The pin, specially designed by Eddie Garner, another 1974 graduate of the nursing program, features the Latin phrase, “Non Nobis Solum.” It means, “Not to ourselves alone.”

“That’s what nursing exemplifies for me,” Shipp said. “It is a profession, a job—but we’re doing it to serve others. To care for others and respond to their needs.”

The nursing program’s handbook summarizes the program’s holistic approach this way: “We believe caring, commitment, honesty, integrity, dependability, respect, responsibility, accountability and initiative are values which are central to nursing scholarship.”

Davenport estimates she has helped educate more than 2,000 nurses during her tenure — and those values are impressed on each one.

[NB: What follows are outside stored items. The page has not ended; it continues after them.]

(** The exceptions the pipeline can meet. [UpstreamError] stands for
    whatever a failed request to a service raises ([requests] and client
    errors, and the errors of walking a malformed response inside the same
    [try] block); all but [HTTPException] are caught by [except Exception]
    handlers in the same way. *)
Inductive exn : Type :=
| HTTPException (status_code : Z) (detail : string)
| TypeError
| ValueError
| KeyError
| AttributeError
| OverflowError
| UpstreamError.

Inductive res (A : Type) : Type :=
| Ok (a : A)
| Raise (e : exn).
Arguments Ok {A} a.
Arguments Raise {A} e.

#[global] Instance res_ret : MRet res := fun A a => Ok a.
#[global] Instance res_bind : MBind res := fun A B f m =>
  match m with
  | Ok a => f a
  | Raise e => Raise e
  end.
#[global] Instance res_fmap : FMap res := fun A B f m =>
  match m with
  | Ok a => Ok (f a)
  | Raise e => Raise e
  end.

Module Py.

(** [bool(v)] *)
Definition truthy (v : pyval) : bool :=
  match v with
  | PNone => false
  | PBool b => b
  | PInt z => negb (z =? 0)
  | PFloat f => negb (PrimFloat.eqb f 0)
  | PStr s => negb (Str.is_empty s)
  | PList l => match l with [] => false | _ => true end
  | PDict items => match items with [] => false | _ => true end
  end.

(** [a or b] *)
Definition or_else (a b : pyval) : pyval := if truthy a then a else b.

Fixpoint assoc (k : string) (items : list (string * pyval)) : option pyval :=
  match items with
  | [] => None
  | (k', v) :: rest => if String.eqb k k' then Some v else assoc k rest
  end.

(** [d[k]] for a string [k]: only a [dict] can be indexed by a string. *)
Definition getitem (d : pyval) (k : string) : res pyval :=
  match d with
  | PDict items =>
      match assoc k items with
      | Some v => Ok v
      | None => Raise KeyError
      end
  | _ => Raise TypeError
  end.

(** [d.get(k, default)]: only a [dict] has the method. *)
Definition get_default (d : pyval) (k : string) (default : pyval) : res pyval :=
  match d with
  | PDict items =>
      match assoc k items with
      | Some v => Ok v
      | None => Ok default
      end
  | _ => Raise AttributeError
  end.

(** [d.get(k)] *)
Definition get (d : pyval) (k : string) : res pyval := get_default d k PNone.

(** [float(v)] *)
Definition to_float (v : pyval) : res float :=
  match v with
  | PBool b => Ok (if b then 1 else 0)%float
  | PInt z =>
      match PyFloat.of_Z z with
      | Some f => Ok f
      | None => Raise OverflowError
      end
  | PFloat f => Ok f
  | PStr s =>
      match PyFloat.of_string s with
      | Some f => Ok f
      | None => Raise ValueError
      end
  | PNone | PList _ | PDict _ => Raise TypeError
  end.

(** [v > 0] *)
Definition gt_zero (v : pyval) : res bool :=
  match v with
  | PBool b => Ok b
  | PInt z => Ok (0 <? z)
  | PFloat f => Ok (PrimFloat.ltb 0 f)
  | _ => Raise TypeError
  end.

(** [v >= 0] *)
Definition ge_zero (v : pyval) : res bool :=
  match v with
  | PBool b => Ok true
  | PInt z => Ok (0 <=? z)
  | PFloat f => Ok (PrimFloat.leb 0 f)
  | _ => Raise TypeError
  end.

(** [v.lower().strip()]: only a [str] has the methods. *)
Definition lower_strip (v : pyval) : res string :=
  match v with
  | PStr s => Ok (Str.strip (Str.lower s))
  | _ => Raise AttributeError
  end.

(** [v.strip()] *)
Definition strip (v : pyval) : res string :=
  match v with
  | PStr s => Ok (Str.strip s)
  | _ => Raise AttributeError
  end.

(** [v[:n]]: a prefix of a [str] or of a [list]; a [dict] has no slices
    and the other values cannot be indexed. *)
Definition slice_to (n : nat) (v : pyval) : res pyval :=
  match v with
  | PStr s => Ok (PStr (Str.prefix n s))
  | PList l => Ok (PList (firstn n l))
  | _ => Raise TypeError
  end.

Fixpoint chars (s : string) : list pyval :=
  match s with
  | EmptyString => []
  | String c s' => PStr (String c EmptyString) :: chars s'
  end.

(** The items [for x in v] runs over: the elements of a [list], the
    characters of a [str], the keys of a [dict]; nothing else that JSON
    yields can be iterated. *)
Definition iter (v : pyval) : res (list pyval) :=
  match v with
  | PList l => Ok l
  | PStr s => Ok (chars s)
  | PDict items => Ok (List.map (fun kv => PStr (fst kv)) items)
  | _ => Raise TypeError
  end.

(** [x in l] for a list of strings *)
Definition str_in (x : string) (l : list string) : bool :=
  existsb (String.eqb x) l.

End Py.


(** ** Data models *)

(** [class Review(BaseModel)], and the dict [fetch_reviews] builds with the
    same four keys. [text] is a [str] by construction and [rating] a [float];
    [course] and [date] hold the values the code puts there. *)
Module Review.
Record t : Type := mk {
  rating : float;
  text : string;
  course : pyval;
  date : pyval
}.
End Review.

(** [class ProfessorData(BaseModel)]. [numRatings] and [department] hold the
    candidate's values as they are handed to the constructor. *)
Module ProfessorData.
Record t : Type := mk {
  name : string;
  rating : float;
  difficulty : option float;
  wouldTakeAgain : option float;
  numRatings : pyval;
  department : pyval;
  summary : string;
  reviews : list Review.t
}.
End ProfessorData.

(** ** RMP GraphQL helpers: the parts that run on the decoded response *)

Definition UWT_SCHOOL_ID : string := "U2Nob29sLTQ3NDQ=".

(** [[e["node"] for e in edges if e["node"]["numRatings"] > 0]] *)
Fixpoint rated_nodes (edges : list pyval) : res (list pyval) :=
  match edges with
  | [] => Ok []
  | e :: rest =>
      node ← Py.getitem e "node";
      n ← Py.getitem node "numRatings";
      keep ← Py.gt_zero n;
      tail ← rated_nodes rest;
      Ok (if keep : bool then node :: tail else tail)
  end.

(** The loop [for prof in rated: ...] of [search_professor]. *)
Fixpoint first_match (name_parts : list string) (rated : list pyval)
  : res (option pyval) :=
  match rated with
  | [] => Ok None
  | prof :: rest =>
      f ← Py.getitem prof "firstName";
      first ← Py.lower_strip f;
      l ← Py.getitem prof "lastName";
      last ← Py.lower_strip l;
      if Py.str_in last name_parts && Py.str_in first name_parts
      then Ok (Some prof)
      else first_match name_parts rest
  end.

(** [search_professor] from [if not edges] to its last line: the choice of
    a candidate among the [edges] of the search response. [None] is Python's
    [None]. *)
Definition search_professor_match (name : string) (edges : pyval)
  : res (option pyval) :=
  if negb (Py.truthy edges) then Ok None
  else
    items ← Py.iter edges;
    rated ← rated_nodes items;
    match rated with
    | [] => Ok None
    | _ => first_match (Str.split (Str.lower name)) rated
    end.

(** One turn of the loop [for edge in edges] of [fetch_reviews]: the review
    it appends, or [None] when it [continue]s. *)
Definition review_of_edge (edge : pyval) : res (option Review.t) :=
  node ← Py.getitem edge "node";
  c ← Py.get node "comment";
  comment ← Py.strip (Py.or_else c (PStr ""));
  if Str.is_empty comment then Ok None
  else
    raw_date ← Py.get_default node "date" (PStr "");
    short_date ← (if Py.truthy raw_date then Py.slice_to 10 raw_date
                  else Ok PNone);
    q ← Py.get node "qualityRating";
    rating ← Py.to_float (Py.or_else q (PInt 0));
    cls ← Py.get node "class";
    Ok (Some (Review.mk rating comment (Py.or_else cls PNone) short_date)).

Fixpoint reviews_of_edges (edges : list pyval) : res (list Review.t) :=
  match edges with
  | [] => Ok []
  | edge :: rest =>
      r ← review_of_edge edge;
      tail ← reviews_of_edges rest;
      Ok (match r with Some review => review :: tail | None => tail end)
  end.

(** [fetch_reviews] from [reviews = []] to [return reviews]. *)
Definition fetch_reviews_clean (edges : pyval) : res (list Review.t) :=
  items ← Py.iter edges;
  reviews_of_edges items.

(** ** Claude AI helpers: the parts that do not call the client *)

Definition SYSTEM_PROMPT : string :=
  "You are a helpful assistant that summarizes Rate My Professor reviews for University of Washington Tacoma professors."
  ++ Str.newline ++ Str.newline ++
  "Given a list of student reviews, write a 2-3 sentence summary that:"
  ++ Str.newline ++
  "- Highlights the professor's main strengths mentioned by students"
  ++ Str.newline ++
  "- Mentions any consistent complaints or weaknesses"
  ++ Str.newline ++
  "- Notes teaching style if mentioned (e.g. lecture-heavy, project-based, etc.)"
  ++ Str.newline ++
  "- Stays neutral and factual — do not exaggerate positives or negatives"
  ++ Str.newline ++
  "- Is written for a student deciding whether to take this professor"
  ++ Str.newline ++ Str.newline ++
  "Keep the summary under 60 words. Do not use bullet points. Write in plain paragraph form.".

Definition MODERATOR_PROMPT : string :=
  "You are a content moderator. Reply with only 'YES' if the text contains hate speech, personal attacks, slurs, or clearly inappropriate content. Reply with only 'NO' otherwise.".

Definition _fallback_summary (review_texts : list string) : string :=
  match review_texts with
  | [] => "No reviews available to summarize."
  | _ =>
      let count := length review_texts in
      "Based on " ++ Str.of_nat count ++ " student review"
      ++ (if Nat.eqb count 1 then "" else "s")
      ++ " from Rate My Professor. "
      ++ "See individual reviews below for details."
  end.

“Our graduates have the right mentality for taking care of people,” she said. “The students have heart. They have compassion. They really are excellent.”

‘WT Has Prepared Me’

“Nurses are the constant in healthcare,” Shipp said. “They’re the ones who staff hospitals 24/7 – they’re foundational.”

And yet, nurses are in high demand. Texas faces one of the worst nursing shortages in the U.S., which means that educating new nurses is crucial, especially in rural areas like the Texas Panhandle.

“For the most underserved areas, it’s critical that we continue to train nurses,” Jeffreys said.

Gage Climer, 22, graduated from WT this May, and before the end of the month, he had finished his first week as a nurse in the surgical intensive care unit at Northwest Texas Healthcare System in Amarillo.

Climer is not the only WT nursing graduate who opts to remain and work in the region. WT currently provides about 70 percent of nurses employed throughout the Texas Panhandle.

“I grew up here,” said Climer, who is from Bushland. “And for me to get a degree here, and then use that degree in the community, helping people heal, that’s important to me.

“And from everything I’ve seen so far, WT has prepared me for working in healthcare.”

Davenport boasted that WT’s affordability and the nursing program’s quality examination pass rates are two factors that make WT an exceptional choice for prospective nursing students.

And a bachelor’s degree in nursing adds significant value in the workforce.

“When you have nurses who are prepared at the bachelor’s level, statistics show that those nurses can greatly improve patient longevity and quality of life.” Jeffreys said.

WT’s commitment to offering a high-quality nursing program will continue as the university enters the next 50 years.

“I want to become the best nurse possible,” Climer said. “I want to provide care and touch as many lives as I can. To use my skills to make the community a better place. And WT has given me that opportunity.”


Photo: Faculty and staff from the WT Department of Nursing pose in this undated photo from the 1980s.